Geographic Analysis: Why a Total Blockade Is Unlikely
However, several observers argue that concerns over a complete closure of the Strait may be exaggerated. Daniel Lacalle, PhD economist and head of strategy at Tressis, offers a more balanced view. Iran currently produces 3.3 million barrels of oil daily but exports only half of that, mostly to its ally China.
“A closure of the Strait would be shooting oneself in the foot,” Lacalle said, downplaying fears of Iran taking such drastic action. Additionally, OPEC members could quickly compensate for any Iranian supply disruptions, considering the U.S. alone is the world’s largest oil producer. This suggests that any spike in crude prices would be measured and likely temporary.
Geography adds another layer to this analysis. Although the Strait is roughly divided between Iran and Oman, the main shipping routes are in Omani waters. The water on the Iranian side is significantly less deep, while the Omani side has greater depth and better conditions for large oil tanker transit. Technically, ships could navigate through Omani waters, meaning an Iranian closure might have limited impact.
“Most of the waterways are in Oman, not Iran,” explained Dr. Anas Alhajji, energy markets expert. “The Strait of Hormuz has never been fully blocked despite previous wars. It’s too wide and well protected,” he added.
Bitcoin and the Crypto Market: Recovery but Vigilance Needed
Although the chances of a total Strait blockade are low, a full-scale escalation could trigger widespread risk aversion that would significantly impact Bitcoin and other crypto assets. Analysts warn that if conditions worsen, Bitcoin could fall again below the widely watched support level of $60,000.
The announcement by President Donald Trump of a five-day pause in attacks on Iranian energy infrastructure provided some relief to the market. Bitcoin quickly surpassed $70,000 again and maintained most of its gains, indicating that reduced tensions have an immediate impact on crypto market psychology.
Technical analysts note that Bitcoin’s next move will critically depend on whether oil prices and maritime transit through the Strait of Hormuz stabilize, which could allow another test of the $74,000–$76,000 resistance range. Conversely, if tensions escalate again, prices could retreat toward mid-$60,000s.

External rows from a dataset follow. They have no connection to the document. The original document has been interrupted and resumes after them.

(** Over a line, every atom gets its name in the dictionary after the line. *)
Lemma rename_tokens_spec ts : ∀ names names' s,
  named names → rename_tokens names ts = (names', s) →
  named names' ∧ extends names names' ∧
  (∀ a, inl a ∈ ts → is_atom a = true → is_Some (dget a names')) ∧
  s = print (map (rename (name_of names')) ts).
Proof.
  induction ts as [|t ts IH]; intros names names' s Hn E; cbn in E.
  { injection E as <- <-. split_and!; [done|by intros ?| |done]. by intros a ?%not_elem_of_nil. }
  destruct (rename_token names t) as [n1 s1] eqn:Et. destruct (rename_tokens n1 ts) as [n2 s2] eqn:Er.
  injection E as <- <-.
  assert (named n1 ∧ extends names n1 ∧
    ∀ n, extends n1 n → s1 = print [rename (name_of n) t] ∧ (∀ a, inl a = t → is_atom a = true → is_Some (dget a n)))
    as (Hn1 & He1 & Hs1).
  { destruct t as [w|c]; cbn in Et; [destruct (is_atom w) eqn:Ew|]; simplify_eq.
    - apply rename_atom_spec in Et as (Hn1 & He & Hw); [|done]. split_and!; [done..|]. intros n Hx.
      apply Hx in Hw. unfold print, name_of. cbn. rewrite Ew, Hw. cbn. rewrite app_nil_r.
      split; [done|]. intros a [= ->] _. eauto.
    - split_and!; [done|by intros ?|]. intros n _. unfold print. cbn. rewrite Ew. cbn. rewrite app_nil_r. split; [done|].
      intros a [= ->]. congruence.
    - split_and!; [done|by intros ?|]. intros n _. by split. }
  destruct (IH _ _ _ Hn1 Er) as (Hn2 & He2 & Ha2 & ->). destruct (Hs1 n2 He2) as [-> Ht].
  split_and!; [done|by intros a n ?%He1%He2| |].
  - intros a [Ea|Ha]%elem_of_cons; [by apply Ht|by apply Ha2].
  - unfold print. cbn. by rewrite app_nil_r.
Qed.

Perspective: Balancing Real Risks and Speculation
While crypto market fears about supply disruptions have some basis in geopolitical reality, deeper analysis suggests catastrophic scenarios are less likely. The combination of geographic factors, OPEC’s capacity to compensate, and the history of the Strait never being fully blocked provides some reassurance.
However, this does not mean the risk is zero. A total escalation of the Iran-Israel-U.S. conflict could generate significant volatility across all markets, including crypto. Investors would do well to stay actively vigilant about geopolitical tensions, especially considering how Bitcoin and other digital assets react to global risk aversion events.
The recovery of Bitcoin to $70,510 in the last 24 hours suggests initial fears are being replaced by a more rational analysis of probabilities. Still, in the crypto market, volatility remains the norm when significant geopolitical uncertainties arise.